Jun Luo of Johns Hopkins University and colleagues at the University of Washington and Puget Sound VA Medical Center said they have discovered critical differences in the hormone receptors on prostate cancer cells in patients who no longer respond to this therapy.
Prostate cancer cells rely on androgens -- male hormones that include testosterone -- to survive and grow, Luo said. Since 1941, doctors have taken advantage of this dependency to battle prostate cancer by depriving patients of androgens, either by castration or chemical methods. For most, this hormone deprivation therapy causes tumors to shrink, sometimes dramatically. However, it's never a cure -- tumors eventually regrow into a stronger form, becoming resistant to this and other forms of treatment.
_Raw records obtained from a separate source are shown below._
Lemma bignum_to_hex_returned (val nbits : Z) :
  0 <= nbits ->
  let v := val mod 2 ^ nbits in
  let ret := if v =? 0 then EmptyString
             else Hex.hex_digits (S (Z.to_nat (Z.log2 v))) v EmptyString in
  Hex.bignum_to_hex val nbits
  = Returned (if (Nat.modulo (String.length ret) 2 =? 1)%nat
              then String "0" ret else ret).
Proof.
  intros Hn v ret. unfold Hex.bignum_to_hex.
  destruct (Z.ltb_spec nbits 0) as [|_]; [lia|].
  rewrite shiftl_one by exact Hn.
  assert (Hp : 0 < 2 ^ nbits) by (apply Z.pow_pos_nonneg; lia).
  rewrite pymod_nonzero by lia. cbn [bind].
  replace ((val + 2 ^ nbits) mod 2 ^ nbits) with v
    by (unfold v; rewrite <- (Z.mul_1_l (2 ^ nbits)) at 2;
        rewrite Z.mod_add by lia; reflexivity).
  rewrite stripped_hex by (apply Z.mod_pos_bound; exact Hp).
  fold ret. destruct (Nat.modulo (String.length ret) 2 =? 1)%nat; reflexivity.
Qed.

Lemma even_mod_2 (n : nat) : Nat.even n = negb (Nat.modulo n 2 =? 1)%nat.
Proof.
  destruct (Nat.even n) eqn:E.
  - apply Nat.even_spec in E. destruct E as [k ->].
    rewrite Nat.mul_comm, Nat.Div0.mod_mul. reflexivity.
  - assert (O : Nat.odd n = true) by (rewrite <- Nat.negb_even, E; reflexivity).
    apply Nat.odd_spec in O. destruct O as [k ->].
    rewrite Nat.add_comm, Nat.mul_comm, Nat.Div0.mod_add. reflexivity.
Qed.

Lemma bignum_to_hex_digits (val nbits : Z) :
  0 <= nbits ->
  exists s,
    Hex.bignum_to_hex val nbits = Returned s /\
    Nat.even (String.length s) = true /\
    Hex.hex_value s = Some (val mod 2 ^ nbits) /\
    (s = EmptyString <-> val mod 2 ^ nbits = 0).
Proof.
  intros Hn. rewrite (bignum_to_hex_returned val nbits Hn).
  set (v := val mod 2 ^ nbits).
  assert (Hv : 0 <= v)
    by (apply Z.mod_pos_bound; apply Z.pow_pos_nonneg; lia).
  set (ret := if v =? 0 then EmptyString else _).
  assert (Hret : Hex.hex_value ret = Some v).
  { unfold ret. destruct (Z.eqb_spec v 0) as [->|Hz]; [reflexivity|].
    unfold Hex.hex_value. rewrite hex_value_hex_digits; [reflexivity|].
    split; [exact Hv | apply hex_fuel; exact Hv]. }
  assert (Hempty : ret = EmptyString <-> v = 0).
  { split.
    - intros E. rewrite E in Hret. unfold Hex.hex_value in Hret.
      simpl in Hret. congruence.
    - intros E. unfold ret. rewrite E. reflexivity. }
  destruct (Nat.eqb_spec (Nat.modulo (String.length ret) 2) 1) as [Ho|He];
    eexists; (split; [reflexivity|]); (split; [|split]).
  + cbn [String.length]. rewrite Nat.even_succ, <- Nat.negb_even, even_mod_2.
    rewrite Ho. reflexivity.
  + unfold Hex.hex_value in *. simpl. exact Hret.
  + split; [discriminate|].
    intros E. apply Hempty in E. rewrite E in Ho. simpl in Ho. discriminate.
  + rewrite even_mod_2. apply Nat.eqb_neq in He. rewrite He. reflexivity.
  + exact Hret.
  + exact Hempty.
Qed.

(** X16.  [bignum_to_hex(val, nbits)] with [nbits >= 0] returns a string of
    an even number of hexadecimal digits whose value is [val mod 2^nbits]
    (the two's complement of a negative [val]).  The string is not of fixed
    width: it is empty exactly when that value is zero.  A negative [nbits]
    raises ValueError. *)
Theorem X16_bignum_to_hex_encodes_val_mod_2_nbits (val nbits : Z) :
  (0 <= nbits ->
   exists s,
     Hex.bignum_to_hex val nbits = Returned s /\
     Nat.even (String.length s) = true /\
     Hex.hex_value s = Some (val mod 2 ^ nbits) /\
     (s = EmptyString <-> val mod 2 ^ nbits = 0)) /\
  (nbits < 0 ->
   Hex.bignum_to_hex val nbits = Raised (ValueError "negative shift count")).
Proof.
  split.
  - apply bignum_to_hex_digits.
  - intros Hn. unfold Hex.bignum_to_hex.
    destruct (Z.ltb_spec nbits 0); [reflexivity | lia].
Qed.

Lemma X16_bignum_to_hex_encodes_val_mod_2_nbits_witness :
  (0 <= 8 /\ -1 < 0) /\
  (exists s,
     Hex.bignum_to_hex (-1) 8 = Returned s /\
     Nat.even (String.length s) = true /\
     Hex.hex_value s = Some ((-1) mod 2 ^ 8) /\
     (s = EmptyString <-> (-1) mod 2 ^ 8 = 0)) /\
  Hex.bignum_to_hex 1 (-1) = Raised (ValueError "negative shift count").
Proof.
  split; [lia|]. split.
  - apply (proj1 (X16_bignum_to_hex_encodes_val_mod_2_nbits (-1) 8)). lia.
  - apply (proj2 (X16_bignum_to_hex_encodes_val_mod_2_nbits 1 (-1))). lia.
Defined.
Lemma byte_of_Z_value (v : Z) :
  0 <= v < 256 -> Z.of_N (Byte.to_N (Hex.byte_of_Z v)) = v.
Proof.
  intros Hv. unfold Hex.byte_of_Z.
  rewrite (Byte.to_of_N (N_of_ascii (ascii_of_N (Z.to_N v))))
    by (symmetry; apply byte_of_ascii_via_N).
  rewrite N_ascii_embedding by lia. lia.
Qed.

Lemma fromhex_of_digits (n : nat) :
  forall s a v,
    String.length s = (2 * n)%nat ->
    Hex.hex_value_from a s = Some v ->
    exists bs,
      Hex.fromhex s = Returned bs /\ List.length bs = n /\
      fold_left (fun acc b => acc * 256 + Z.of_N (Byte.to_N b)) bs a = v.
Proof.
  induction n as [|n IH]; intros s a v Hlen Hval.
  - destruct s; [|discriminate Hlen].
    exists []. simpl in Hval. injection Hval as <-. repeat split.
  - destruct s as [|c1 [|c2 rest]]; try (simpl in Hlen; lia).
    cbn [Hex.hex_value_from] in Hval.
    destruct (Hex.digit_value c1) as [hi|] eqn:E1; [|discriminate Hval].
    destruct (Hex.digit_value c2) as [lo|] eqn:E2; [|discriminate Hval].
    destruct (digit_value_range _ _ E1) as [Hhi Hs1].
    destruct (digit_value_range _ _ E2) as [Hlo _].
    destruct (IH rest ((a * 16 + hi) * 16 + lo) v) as (bs & Hbs & Hl & Hf);
      [simpl in Hlen; lia | exact Hval |].
    exists (Hex.byte_of_Z (hi * 16 + lo) :: bs).
    cbn [Hex.fromhex]. rewrite Hs1, E1, E2, Hbs. cbn [bind].
    split; [reflexivity|]. split; [simpl; lia|].
    cbn [fold_left]. rewrite byte_of_Z_value by lia.
    rewrite <- Hf. f_equal. ring.
Qed.

(** X17.  The two helpers compose: for [nbits >= 0], [bytes_fromhex]
    accepts what [bignum_to_hex(val, nbits)] returns, and the bytes it
    gives are the big-endian representation of [val mod 2^nbits], one byte
    for two digits. *)
Theorem X17_bytes_fromhex_decodes_bignum_to_hex (val nbits : Z) :
  0 <= nbits ->
  exists s bs,
    Hex.bignum_to_hex val nbits = Returned s /\
    Hex.bytes_fromhex s = Returned bs /\
    big_endian bs = val mod 2 ^ nbits /\
    (2 * List.length bs)%nat = String.length s.
Proof.
  intros Hn.
  destruct (bignum_to_hex_digits val nbits Hn) as (s & Hs & Heven & Hval & _).
  apply Nat.even_spec in Heven. destruct Heven as [n Hlen].
  destruct (fromhex_of_digits n s 0 _ Hlen Hval) as (bs & Hbs & Hl & Hf).
  exists s, bs. split; [exact Hs|]. split; [exact Hbs|].
  split; [exact Hf | lia].
Qed.

Lemma X17_bytes_fromhex_decodes_bignum_to_hex_witness :
  0 <= 16 /\
  exists s bs,
    Hex.bignum_to_hex (-2) 16 = Returned s /\
    Hex.bytes_fromhex s = Returned bs /\
    big_endian bs = (-2) mod 2 ^ 16 /\
    (2 * List.length bs)%nat = String.length s.
Proof.
  split; [lia|].
  apply (X17_bytes_fromhex_decodes_bignum_to_hex (-2) 16). lia.
Defined.

(* ------------------------------------------------------------------ *)
(** ** Export and import of keys *)

Lemma export_key_of_signingkey (lib : EcdsaKey.Library)
    (self : Ecdsa.EcDsaSignature) (sk : Ecdsa.SigningKey) :
  Ecdsa.self_signingkey self = Some sk ->
  EcdsaKey.export_key lib None self = EcdsaKey.to_pem lib sk /\
  EcdsaKey.export_key lib (Some "PEM"%string) self = EcdsaKey.to_pem lib sk /\
  EcdsaKey.export_key lib (Some "DER"%string) self = EcdsaKey.to_der lib sk.
Proof.
  intros H. unfold EcdsaKey.export_key. rewrite H. repeat split.
Qed.

(** X18.  After a recovery that returned, [export_key] gives the encoding
    of the signing key that the curve built from the stored secret [x]: PEM
    by default and for [format="PEM"], DER for [format="DER"].  [privkey]
    returns that key's secret unless [x] is 0, which [assert self.x] takes
    for a missing key; on a curve of the ecdsa package [x] is never 0 and
    [privkey] returns [x]. *)
Theorem X18_ecdsa_export_after_recovery (lib : EcdsaKey.Library)
    (env : Imports) (self other self' : Ecdsa.EcDsaSignature) (u : unit) :
  Ecdsa.recover_nonce_reuse env other self = (self', Returned u) ->
  exists d sk,
    Ecdsa.self_x self' = Some d /\
    Ecdsa.from_secret_exponent (Ecdsa.self_curve self) d = Returned sk /\
    EcdsaKey.export_key lib None self' = EcdsaKey.to_pem lib sk /\
    EcdsaKey.export_key lib (Some "PEM"%string) self' = EcdsaKey.to_pem lib sk /\
    EcdsaKey.export_key lib (Some "DER"%string) self' = EcdsaKey.to_der lib sk /\
    EcdsaKey.privkey self'
    = (if d =? 0 then Raised (AssertionError "self.x")
       else Returned (Ecdsa.secret_exponent sk)) /\
    (forall env' grp,
       Ecdsa.self_curve self = ecdsa_curve env' grp ->
       EcdsaKey.privkey self' = Returned d).
Proof.
  intros H.
  destruct (ecdsa_recover_returned _ _ _ _ _ H)
    as (r_inv & before & c & after & k & d & sk & _ & _ & _ & Hacc & ->).
  exists d, sk. split; [reflexivity|].
  assert (Hsk : Ecdsa.from_secret_exponent (Ecdsa.self_curve self) d
                = Returned sk).
  { unfold accepted, Ecdsa.trial in Hacc.
    repeat (apply bind_returned in Hacc; destruct Hacc as (? & ? & Hacc)).
    injection Hacc as -> -> -> ->. assumption. }
  split; [exact Hsk|].
  destruct (export_key_of_signingkey lib (Ecdsa.set_recovered sk k d self) sk
              eq_refl) as (E1 & E2 & E3).
  split; [exact E1|]. split; [exact E2|]. split; [exact E3|].
  assert (Hp : EcdsaKey.privkey (Ecdsa.set_recovered sk k d self)
               = if d =? 0 then Raised (AssertionError "self.x")
                 else Returned (Ecdsa.secret_exponent sk)).
  { unfold EcdsaKey.privkey. simpl. destruct (d =? 0); reflexivity. }
  split; [exact Hp|].
  intros env' grp Hc. rewrite Hp. rewrite Hc in Hsk. simpl in Hsk.
  destruct ((1 <=? d) && (d <? order grp)) eqn:R; [|discriminate Hsk].
  injection Hsk as <-. simpl.
  apply andb_true_iff in R. destruct R as [R _]. apply Z.leb_le in R.
  destruct (Z.eqb_spec d 0); [lia | reflexivity].
Qed.

Lemma toy_recovery_run :
  Ecdsa.recover_nonce_reuse reference_imports ec_13 ec_11
  = (ec_11_recovered, Returned tt).
Proof.
  rewrite ecdsa_recover_unfold.
  replace (inverse_mod reference_imports (sig_r (Ecdsa.self_sig ec_11))
             (Ecdsa.self_n ec_11))
    with (Returned (A:=Z) 2) by (vm_compute; reflexivity).
  apply (try_candidates_first_accepted reference_imports (11 - 13) 2
           [] (8 - 15) [8 + 15; - 8 - 15; - 8 + 15]).
  - constructor.
  - unfold accepted. toy_trial 8.
Qed.

Lemma X18_ecdsa_export_after_recovery_witness :
  Ecdsa.recover_nonce_reuse reference_imports ec_13 ec_11
  = (ec_11_recovered, Returned tt) /\
  EcdsaKey.export_key EcdsaKey.toy_library None ec_11_recovered
  = Returned (list_byte_of_string "-----" ++ [x07]) /\
  EcdsaKey.export_key EcdsaKey.toy_library (Some "DER"%string) ec_11_recovered
  = Returned [x30; x07] /\
  EcdsaKey.privkey ec_11_recovered = Returned 7.
Proof.
  split; [exact toy_recovery_run|].
  destruct (X18_ecdsa_export_after_recovery EcdsaKey.toy_library
              reference_imports ec_11 ec_13 ec_11_recovered tt
              toy_recovery_run)
    as (d & sk & Hx & Hsk & E1 & _ & E3 & _ & P).
  injection Hx as <-.
  change (Ecdsa.from_secret_exponent (Ecdsa.self_curve ec_11) 7)
    with (Returned (ecdsa_signing_key reference_imports toy_group 7)) in Hsk.
  injection Hsk as <-.
  split; [rewrite E1; reflexivity|].
  split; [rewrite E3; reflexivity|].
  exact (P reference_imports toy_group eq_refl).
Defined.

(** X19.  Before a successful recovery there is nothing to export.  On an
    instance as the constructor returns it, and still after a recovery
    that raised, [export_key] raises AttributeError (it calls a method of
    [self.signingkey], which is None) and [privkey] raises AssertionError.
    A format other than "PEM" and "DER" raises ValueError in any state,
    before the key is looked at. *)
Theorem X19_ecdsa_nothing_to_export_before_recovery (lib : EcdsaKey.Library)
    (env : Imports) (sig : sig_arg) (h : hash_arg) (pubkey : Ecdsa.pubkey_arg)
    (curve : Ecdsa.Curve) (inst : Ecdsa.EcDsaSignature) :
  Ecdsa.__init__ env sig h pubkey curve = Returned inst ->
  (forall self,
     self = inst \/
     (exists other e,
        Ecdsa.recover_nonce_reuse env other inst = (self, Raised e)) ->
     EcdsaKey.export_key lib None self = Raised (AttributeError "to_pem") /\
     EcdsaKey.export_key lib (Some "PEM"%string) self
     = Raised (AttributeError "to_pem") /\
     EcdsaKey.export_key lib (Some "DER"%string) self
     = Raised (AttributeError "to_der") /\
     EcdsaKey.privkey self = Raised (AssertionError "self.x")) /\
  (forall f self,
     f <> "PEM"%string -> f <> "DER"%string ->
     EcdsaKey.export_key lib (Some f) self
     = Raised (ValueError (EcdsaKey.unknown_format f))).
Proof.
  intros Hinit. split.
  - intros self Hself.
    assert (self = inst) as ->.
    { destruct Hself as [E|(other & e & R)]; [exact E|].
      exact (ecdsa_recover_raised _ _ _ _ _ R). }
    destruct (ecdsa_init_returned _ _ _ _ _ _ Hinit)
      as (sg & hh & pk & n & _ & _ & _ & _ & _ & ->).
    repeat split.
  - intros f self Hpem Hder. unfold EcdsaKey.export_key.
    destruct (String.eqb_spec f "PEM"); [contradiction|].
    destruct (String.eqb_spec f "DER"); [contradiction|].
    reflexivity.
Qed.
(** The handler a direct call runs. *)
Definition invoke (c : invocation) : handler :=
  match c with
  | InvokeRoot => root
  | InvokeReadItem item_id q => read_item item_id q
  end.

(** The state after a sequence of direct calls, each starting where the
    one before it ended, whatever its outcome. *)
Definition run (cs : list invocation) (s : state world) : state world :=
  foldl (λ st c, (invoke c st).1) s cs.

(** *** Auxiliary facts *)

Lemma count_info_app (l l' : list event) :
  count_info (l ++ l') = (count_info l + count_info l')%nat.
Proof. unfold count_info. by rewrite filter_app, length_app. Qed.

Lemma count_hello_world_app (l l' : list event) :
  count_hello_world (l ++ l') =
  (count_hello_world l + count_hello_world l')%nat.
Proof. unfold count_hello_world. by rewrite filter_app, length_app. Qed.

(** The three ways an invocation of [root] can go, by the outcome of its
    two collaborator calls. *)
Lemma root_logger_raises (s : state world) (w1 : world) (e : exn) :
  info logger root_log_message (collab s) = (w1, Raise e) →
  root s = (MkState w1 (calls s ++ [CallInfo root_log_message]), Raise e).
Proof.
  intros Hlog. unfold root, bind, call_info. by rewrite Hlog.
Qed.

Lemma root_greeting_raises (s : state world) (w1 w2 : world)
    (r : value) (e : exn) :
  info logger root_log_message (collab s) = (w1, Return r) →
  hello_world w1 = (w2, Raise e) →
  root s = (MkState w2
              (calls s ++ [CallInfo root_log_message; CallHelloWorld]),
            Raise e).
Proof.
  intros Hlog Hgreet.
  unfold root, bind, call_info, call_hello_world.
  rewrite Hlog. simpl. rewrite Hgreet. by rewrite <- app_assoc.
Qed.

Lemma root_returns (s : state world) (w1 w2 : world) (r g : value) :
  info logger root_log_message (collab s) = (w1, Return r) →
  hello_world w1 = (w2, Return g) →
  root s = (MkState w2
              (calls s ++ [CallInfo root_log_message; CallHelloWorld]),
            Return (VDict {[ "message" := g ]})).
Proof.
  intros Hlog Hgreet.
  unfold root, bind, call_info, call_hello_world, ret.
  rewrite Hlog. simpl. rewrite Hgreet. by rewrite <- app_assoc.
Qed.

Lemma root_after_log (s : state world) (w1 w2 : world) (r : value)
    (g : outcome exn value) :
  info logger root_log_message (collab s) = (w1, Return r) →
  hello_world w1 = (w2, g) →
  root s = (MkState w2
              (calls s ++ [CallInfo root_log_message; CallHelloWorld]),
            message_of g).
Proof.
  intros Hlog Hgreet. destruct g as [v|e]; simpl.
  - by eapply root_returns.
  - by eapply root_greeting_raises.
Qed.

(** The calls made by one invocation of [root]. *)
Lemma root_calls (s : state world) :
  ∃ rest, calls (root s).1 = calls s ++ CallInfo root_log_message :: rest
          ∧ (rest = [] ∨ rest = [CallHelloWorld]).
Proof.
  destruct (info logger root_log_message (collab s)) as [w1 [r|e]] eqn:Hlog.
  - destruct (hello_world w1) as [w2 g] eqn:Hgreet.
    rewrite (root_after_log s w1 w2 r g Hlog Hgreet). simpl. eauto.
  - rewrite (root_logger_raises s w1 e Hlog). simpl. eauto.
Qed.

(** The state after two invocations is the state after the second. *)
Lemma twice_state {A} (h : M (state world) exn A) (s : state world) :
  (twice h s).1 = (h (h s).1).1.
Proof.
  unfold twice. destruct (h s) as [s1 o1]. simpl.
  by destruct (h s1) as [s2 o2].
Qed.

(** [read_item] returns its two arguments under the keys ["item_id"] and
    ["q"], whatever they are, and leaves the state alone. *)
Lemma read_item_run (item_id : value) (q : option value)
    (s : state world) :
  read_item item_id q s =
  (s, Return (VDict {[ "item_id" := item_id; "q" := default VNone q ]})).
Proof.
  unfold read_item, ret. reflexivity.
Qed.

(** *** The root route *)

(** C1: on the root route, whenever the greeting provider returns a
    string [v] (the log call before it having returned), the handler
    returns the mapping [{"message": v}] and the route answers with
    status 200 and exactly that body. *)
Theorem root_returns_greeting (s : state world) (w1 w2 : world)
    (r : value) (v : string) :
  info logger root_log_message (collab s) = (w1, Return r) →
  hello_world w1 = (w2, Return (VStr v)) →
  ∃ s', root s = (s', Return (VDict {[ "message" := VStr v ]}))
        ∧ app GetRoot s =
          (s', Response 200 (VDict {[ "message" := VStr v ]})).
Proof.
  intros Hlog Hgreet. eexists. split.
  - by eapply root_returns.
  - unfold app, dispatch. by erewrite root_returns.
Qed.

(** C4: every invocation of [root] makes exactly one call of the
    logger's [info] method, with the fixed message; the only other thing
    it does is to ask the greeting provider for its value, at most once,
    so that with a greeting provider that changes nothing the whole
    effect of the invocation on the world is that of the log call. *)
Theorem root_one_log_emission (s : state world) :
  count_info (calls (root s).1) = S (count_info (calls s))
  ∧ (calls (root s).1 = calls s ++ [CallInfo root_log_message]
     ∨ calls (root s).1 =
       calls s ++ [CallInfo root_log_message; CallHelloWorld])
  ∧ ((∀ w, (hello_world w).1 = w) →
     collab (root s).1 = (info logger root_log_message (collab s)).1).
Proof.
  split; [|split].
  - destruct (root_calls s) as (rest & -> & [-> | ->]);
      rewrite count_info_app; unfold count_info; simpl; lia.
  - destruct (root_calls s) as (rest & -> & [-> | ->]); auto.
  - intros Hpure.
    destruct (info logger root_log_message (collab s))
      as [w1 [r|e]] eqn:Hlog.
    + destruct (hello_world w1) as [w2 g] eqn:Hgreet.
      rewrite (root_after_log s w1 w2 r g Hlog Hgreet). simpl.
      specialize (Hpure w1). by rewrite Hgreet in Hpure.
    + by rewrite (root_logger_raises s w1 e Hlog).
Qed.

(** C6: [root] catches nothing.  It raises [e] exactly when the log call
    raises [e], or the log call returns and the greeting provider raises
    [e]; the exception then leaves the handler as it is and reaches the
    framework's generic error path. *)
Theorem root_propagates_exceptions (s : state world) (e : exn) :
  ((root s).2 = Raise e ↔
     (info logger root_log_message (collab s)).2 = Raise e
     ∨ (∃ r, (info logger root_log_message (collab s)).2 = Return r
             ∧ (hello_world
                  (info logger root_log_message (collab s)).1).2
               = Raise e))
  ∧ ((root s).2 = Raise e → (app GetRoot s).2 = Unhandled e).
Proof.
  split.
  - destruct (info logger root_log_message (collab s))
      as [w1 [r|e1]] eqn:Hlog; simpl.
    + destruct (hello_world w1) as [w2 g] eqn:Hgreet.
      rewrite (root_after_log s w1 w2 r g Hlog Hgreet). simpl.
      destruct g as [v|e2]; simpl; split.
      * discriminate.
      * intros [? | (r' & _ & ?)]; discriminate.
      * intros [= ->]. right. eauto.
      * intros [? | (r' & _ & ?)]; [discriminate | done].
    + rewrite (root_logger_raises s w1 e1 Hlog). simpl. split.
      * auto.
      * intros [? | (r' & ? & _)]; [done | discriminate].
  - unfold app, dispatch, respond.
    destruct (root s) as [s' [v|e']]; simpl; [discriminate|].
    by intros [= ->].
Qed.

(** The root route runs [root] on the state it is given. *)
Lemma app_root_state (s : state world) : (app GetRoot s).1 = (root s).1.
Proof. unfold app, dispatch, respond. by destruct (root s) as [s' [v|e]]. Qed.

Lemma app_root_after_log (s : state world) (w1 w2 : world) (r : value)
    (g : outcome exn value) :
  info logger root_log_message (collab s) = (w1, Return r) →
  hello_world w1 = (w2, g) →
  app GetRoot s =
    (MkState w2 (calls s ++ [CallInfo root_log_message; CallHelloWorld]),
     root_response g).
Proof.
  intros Hlog Hgreet. unfold app, dispatch.
  rewrite (root_after_log s w1 w2 r g Hlog Hgreet). by destruct g.
Qed.

Lemma after_root_twice (s : state world) :
  after [GetRoot; GetRoot] s = (twice root s).1.
Proof.
  rewrite twice_state. unfold after. cbn [foldl].
  by rewrite !app_root_state.
Qed.

(** C7: two consecutive requests to the root route always call the logger
    exactly twice; when both log calls return, they call the greeting
    provider exactly twice as well, in the order log, greeting, log,
    greeting, and each request is answered with what the greeting
    provider gave to that very invocation: nothing is kept from the first
    one.  The state the two requests leave is the one two consecutive
    invocations of [root] leave. *)
Theorem root_twice_no_caching (s : state world) :
  count_info (calls (after [GetRoot; GetRoot] s)) =
    S (S (count_info (calls s)))
  ∧ after [GetRoot; GetRoot] s = (twice root s).1
  ∧ (∀ (w1 w2 w3 w4 : world) (r1 r2 : value) (g1 g2 : outcome exn value),
       info logger root_log_message (collab s) = (w1, Return r1) →
       hello_world w1 = (w2, g1) →
       info logger root_log_message w2 = (w3, Return r2) →
       hello_world w3 = (w4, g2) →
       calls (after [GetRoot; GetRoot] s) =
         calls s ++ [CallInfo root_log_message; CallHelloWorld;
                     CallInfo root_log_message; CallHelloWorld]
       ∧ count_hello_world (calls (after [GetRoot; GetRoot] s)) =
         S (S (count_hello_world (calls s)))
       ∧ collab (after [GetRoot; GetRoot] s) = w4
       ∧ (app GetRoot s).2 = root_response g1
       ∧ (app GetRoot (app GetRoot s).1).2 = root_response g2
       ∧ (twice root s).2 = (message_of g1, message_of g2)).
Proof.
  split; [|split].
  - rewrite after_root_twice, twice_state.
    destruct (root_calls (root s).1) as (rest2 & -> & Hrest2).
    destruct (root_calls s) as (rest1 & -> & Hrest1).
    rewrite !count_info_app. unfold count_info.
    destruct Hrest1 as [-> | ->], Hrest2 as [-> | ->]; simpl; lia.
  - apply after_root_twice.
  - intros w1 w2 w3 w4 r1 r2 g1 g2 Hlog1 Hgreet1 Hlog2 Hgreet2.
    assert (Hrun : twice root s =
      (MkState w4 (calls s ++ [CallInfo root_log_message; CallHelloWorld;
                               CallInfo root_log_message; CallHelloWorld]),
       (message_of g1, message_of g2))).
    { unfold twice.
      rewrite (root_after_log s w1 w2 r1 g1 Hlog1 Hgreet1).
      erewrite root_after_log by (simpl; eassumption).
      simpl. by rewrite <- app_assoc. }
    rewrite after_root_twice, Hrun.
    rewrite (app_root_after_log s w1 w2 r1 g1 Hlog1 Hgreet1).
    cbn [fst snd].
    erewrite app_root_after_log by (cbn [collab]; eassumption).
    cbn [fst snd calls collab]. repeat split.
    rewrite count_hello_world_app. unfold count_hello_world. simpl. lia.
Qed.

(** C10: in every invocation of [root] the log call comes first and the
    greeting provider is called after it, if at all.  When the greeting
    provider raises, the invocation ends with the log call still
    recorded and with the world the greeting provider left from the
    world the logger had produced. *)
Theorem root_logs_before_greeting (s : state world) :
  (∃ rest,
      calls (root s).1 = calls s ++ CallInfo root_log_message :: rest
      ∧ (CallInfo root_log_message ∉ rest)
      ∧ (rest = [] ∨ rest = [CallHelloWorld]))
  ∧ (∀ w1 w2 r e,
       info logger root_log_message (collab s) = (w1, Return r) →
       hello_world w1 = (w2, Raise e) →
       root s =
         (MkState w2
            (calls s ++ [CallInfo root_log_message; CallHelloWorld]),
          Raise e)).
Proof.
  split.
  - destruct (root_calls s) as (rest & Hcalls & Hrest).
    exists rest. split; [done|]. split; [|done].
    destruct Hrest as [-> | ->].
    + apply not_elem_of_nil.
    + intros Hin. apply list_elem_of_singleton in Hin. discriminate.
  - intros w1 w2 r e. apply root_greeting_raises.
Qed.

(** *** The item route *)

(** What the item route answers, in any state. *)
Lemma app_item_run (seg : string) (q : option string) (s : state world) :
  app (GetItem seg q) s =
  (s, match validate_int seg with
      | Some n => Response 200 (item_body n q)
      | None => ValidationError client_error
      end).
Proof.
  unfold app, dispatch. destruct (validate_int seg) as [n|]; [|done].
  rewrite read_item_run. by destruct q.
Qed.

(** The handler itself checks nothing: called with a value that is no
    integer, it echoes it like any other. *)
Lemma read_item_checks_nothing (s : state world) :
  read_item (VStr "abc") None s =
  (s, Return (VDict {[ "item_id" := VStr "abc"; "q" := VNone ]})).
Proof. apply read_item_run. Qed.

(** C2: for every integer [item_id] and every [q] that is a string or
    missing, the handler returns exactly [{"item_id": item_id, "q": q}],
    and the item route, on a path segment that validates to [item_id],
    answers with status 200 and that body. *)
Theorem read_item_echoes (item_id : Z) (q : option string)
    (s : state world) :
  (read_item (VInt item_id) (VStr <$> q) s).2 =
    Return (VDict {[ "item_id" := VInt item_id;
                     "q" := from_option VStr VNone q ]})
  ∧ (∀ seg, validate_int seg = Some item_id →
       (app (GetItem seg q) s).2 =
         Response 200
           (VDict {[ "item_id" := VInt item_id;
                     "q" := from_option VStr VNone q ]})).
Proof.
  split.
  - rewrite read_item_run. by destruct q.
  - intros seg Hseg. rewrite app_item_run, Hseg. done.
Qed.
Using a large database, the researchers searched for variations of the nucleic acid RNA that prostate cells use to create androgen receptors. When they looked for these sequences in cells isolated from 124 prostate cancer patients, they found over-production of these outlaw variants in prostate cancer cells taken from patients whose disease had become resistant to hormone deprivation therapy.
Unlike cells with other androgen receptors, those with only AR-V7 receptors acted as if they were continually receiving androgens -- turning on at least 20 genes that rely on androgens for activation -- even though no androgens were present.
The findings are reported in the journal Cancer Research.